Teens Possibly Exposed to HIV at School
November 14, 2008
How would you react to hearing that as many as 50 people in your high school may have been exposed to HIV, the virus that causes AIDS? It sounds like a really bad nightmare, but it’s the real deal for teens at Normandy High School in Normandy, MO. To find out if anyone has been exposed, students are being tested for HIV on a voluntary basis, one class at a time.
The school district doesn’t know who may have exposed the students to HIV or how it was transmitted. And the lack of information has some students scared. A 16-year-old sophomore said her boyfriend, who attends another school, broke up with her after hearing the news; a rival school’s football team didn’t want to play against Normandy; and some students even wanted to transfer out of the school district entirely!

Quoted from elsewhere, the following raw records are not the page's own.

(** ** [intr.c]: pending interrupts *)

Definition priority : list Z :=
  [IRQ_MEIP; IRQ_MSIP; IRQ_MTIP;
   IRQ_SEIP; IRQ_SSIP; IRQ_STIP;
   IRQ_UEIP; IRQ_USIP; IRQ_UTIP;
   IRQ_VSEIP; IRQ_VSSIP; IRQ_VSTIP; IRQ_SGEI]
  ++ (if CONFIG_RV_SSCOFPMF cfg then [IRQ_LCOFI] else []).

Definition global_enable (irq : Z) (s : state) : bool :=
  let deleg := nz (Z.land (zv s mideleg) (int_shl1 irq)) in
  let hdeleg := nz (Z.land (zv s hideleg) (int_shl1 irq)) in
  if hdeleg && deleg then
    (nz (zv s cpu_v) && (zv s cpu_mode =? MODE_S) && bv s vsstatus_sie)
    || (nz (zv s cpu_v) && (zv s cpu_mode <? MODE_S))
  else if deleg then
    ((zv s cpu_mode =? MODE_S) && bv s mstatus_sie)
    || (zv s cpu_mode <? MODE_S) || nz (zv s cpu_v)
  else
    ((zv s cpu_mode =? MODE_M) && bv s mstatus_mie)
    || (zv s cpu_mode <? MODE_M).

(** The [for] loop of [isa_query_intr] over the rest [prio] of
    [priority]. *)
Fixpoint isa_query_intr_loop (prio : list Z) (intr_vec : Z) (s : state) : Z :=
  match prio with
  | [] => INTR_EMPTY
  | irq :: rest =>
      if nz (Z.land intr_vec (int_shl1 irq)) && global_enable irq s
      then Z.lor irq INTR_BIT
      else isa_query_intr_loop rest intr_vec s
  end.

(** [isa_query_intr] ([intr.c], lines 224-270). *)
Definition isa_query_intr (s : state) : Z :=
  let intr_vec := Z.land (zv s mie) (zv s mip) in
  if negb (nz intr_vec) then INTR_EMPTY
  else isa_query_intr_loop priority intr_vec s.

(** ** [mmu.c]: page-table entries *)

(** The bit-fields of [union PageTableEntry], by shift and mask on [val]. *)
Definition pte_v (pte : Z) : bool := Z.testbit pte 0.
Definition pte_r (pte : Z) : bool := Z.testbit pte 1.
Definition pte_w (pte : Z) : bool := Z.testbit pte 2.
Definition pte_x (pte : Z) : bool := Z.testbit pte 3.
Definition pte_u (pte : Z) : bool := Z.testbit pte 4.
Definition pte_g (pte : Z) : bool := Z.testbit pte 5.
Definition pte_a (pte : Z) : bool := Z.testbit pte 6.
Definition pte_d (pte : Z) : bool := Z.testbit pte 7.
Definition pte_ppn (pte : Z) : Z := Z.land (Z.shiftr pte 10) (2 ^ 44 - 1).
Definition pte_pad (pte : Z) : Z := Z.land (Z.shiftr pte 54) (2 ^ 10 - 1).

Definition VPNiSHFT (i : Z) : Z := PGSHFT + 9 * i.
Definition VPNi (va i : Z) : Z := Z.land (Z.shiftr va (VPNiSHFT i)) VPNMASK.
Definition GVPNi (va i : Z) : Z :=
  if i =? 2 then Z.land (Z.shiftr va (VPNiSHFT i)) GPVPNMASK
  else Z.land (Z.shiftr va (VPNiSHFT i)) VPNMASK.

(** Physical memory as [paddr_read] sees it (eight bytes at an address), and
    the memory-mapped I/O test of [pte_read]: external collaborators. *)
Variable pmem : Z -> Z.
Variable is_in_mmio : Z -> bool.

Definition paddr_read (addr : Z) : M Z :=
  fun s => Ret (pmem addr) (log_read addr s).

(** ** [mmu.c]: the permission checker *)

(** [check_permission] ([mmu.c], lines 78-196).  The [return false] after
    each [longjmp_exception] is never reached. *)
Definition check_permission (pte : Z) (ok : bool) (vaddr : Z)
    (type : mem_type) (virt mode : Z) : M bool :=
  let ifetch := mem_type_eqb type MEM_TYPE_IFETCH in
  assert ((mode =? MODE_U) || (mode =? MODE_S)) ;;;
  s <- get ;;
  let ok := ok && pte_v pte in
  let ok := ok && negb ((mode =? MODE_U) && negb (pte_u pte)) in
  let ok := ok && negb (pte_u pte
                        && ((mode =? MODE_S)
                            && (negb (if nz virt then bv s vsstatus_sum
                                      else bv s mstatus_sum)
                                || ifetch))) in
  if ifetch then
    let update_ad := if CONFIG_SHARE cfg then negb (pte_a pte) else false in
    if negb (ok && pte_x pte && (pte_pad pte =? 0)) || update_ad then
      assert (negb (bv s cpu_amo)) ;;;
      wr_z (INTR_TVAL_REG EX_IPF s) (xs_tval vaddr) ;;;
      longjmp_exception EX_IPF
    else ret true
  else if mem_type_eqb type MEM_TYPE_READ then
    let can_load :=
      if bv s hlvx then pte_x pte
      else pte_r pte
           || ((bv s mstatus_mxr || (bv s vsstatus_mxr && nz virt))
               && pte_x pte) in
    let update_ad := if CONFIG_SHARE cfg then negb (pte_a pte) else false in
    if negb (ok && can_load && (pte_pad pte =? 0)) || update_ad then
      let ex := if bv s cpu_amo then EX_SPF else EX_LPF in
      wr_z (INTR_TVAL_REG ex s) (xs_tval vaddr) ;;;
      wr_b cpu_amo false ;;;
      longjmp_exception ex
    else ret true
  else
    let update_ad := if CONFIG_SHARE cfg
                     then negb (pte_a pte) || negb (pte_d pte) else false in
    if negb (ok && pte_w pte && (pte_pad pte =? 0)) || update_ad then
      wr_z (INTR_TVAL_REG EX_SPF s) (xs_tval vaddr) ;;;
      wr_b cpu_amo false ;;;
      longjmp_exception EX_SPF
    else ret true.

(** ** [mmu.c]: forced exceptions of guided execution *)

Definition force_raise_pf_record (vaddr : Z) (type : mem_type) : M bool :=
  s <- get ;;
  when (negb (vaddr =? zv s (pf_last_addr type)))
    (wr_z (pf_last_addr type) vaddr ;;; wr_z (pf_force_count type) 0) ;;;
  s' <- get ;;
  let c := to_int (zv s' (pf_force_count type) + 1) in
  wr_z (pf_force_count type) c ;;;
  ret (c =? 5).

Definition force_raise_pf (vaddr : Z) (type : mem_type) : M Z :=
  let ifetch := mem_type_eqb type MEM_TYPE_IFETCH in
  s <- get ;;
  if bv s cpu_guided_exec && bv s guide_force_raise_exception then
    if ifetch && (zv s guide_exception_num =? EX_IPF) then
      r <- force_raise_pf_record vaddr type ;;
      if r then ret MEM_RET_OK else
      s' <- get ;;
      (if intr_deleg_VS EX_IPF s' then wr_z vstval (zv s' guide_vstval)
       else if intr_deleg_S EX_IPF s' then wr_z stval (zv s' guide_stval)
       else wr_z mtval (zv s' guide_mtval)) ;;;
      longjmp_exception EX_IPF
    else if negb ifetch && mem_type_eqb type MEM_TYPE_READ
            && (zv s guide_exception_num =? EX_LPF) then
      r <- force_raise_pf_record vaddr type ;;
      if r then ret MEM_RET_OK else
      s' <- get ;;
      wr_z (INTR_TVAL_REG EX_LPF s') (xs_tval vaddr) ;;;
      longjmp_exception EX_LPF
    else if mem_type_eqb type MEM_TYPE_WRITE
            && (zv s guide_exception_num =? EX_SPF) then
      r <- force_raise_pf_record vaddr type ;;
      if r then ret MEM_RET_OK else
      s' <- get ;;
      wr_z (INTR_TVAL_REG EX_SPF s') (xs_tval vaddr) ;;;
      longjmp_exception EX_SPF
    else ret MEM_RET_OK
  else ret MEM_RET_OK.

Definition force_raise_gpf_record (vaddr : Z) (type : mem_type) : M bool :=
  s <- get ;;
  when (negb (vaddr =? zv s (gpf_last_addr type)))
    (wr_z (gpf_last_addr type) vaddr ;;; wr_z (gpf_force_count type) 0) ;;;
  s' <- get ;;
  let c := to_int (zv s' (gpf_force_count type) + 1) in
  wr_z (gpf_force_count type) c ;;;
  ret (c =? 5).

These are all examples of the fear people have of HIV when they don’t have the facts about the virus and how it’s transmitted. HIV is spread through blood, semen, vaginal fluids or breast milk. And you can only be exposed to HIV through direct contact with those fluids through high-risk behaviors—like unprotected oral, anal or vaginal sex or sharing needles. So unless you’ve engaged in these risky behaviors, there’s zero chance of getting infected.
There’s only one way to know if someone has HIV—getting tested. So if you decide to have sex, you and your partner should get tested and find out each other’s status. And if you have oral, anal or vaginal sex, use latex barriers, like condoms or Sheer Glyde dental dams. And remember: not having oral, anal or vaginal sex is the only way to guarantee you won’t get HIV from sex.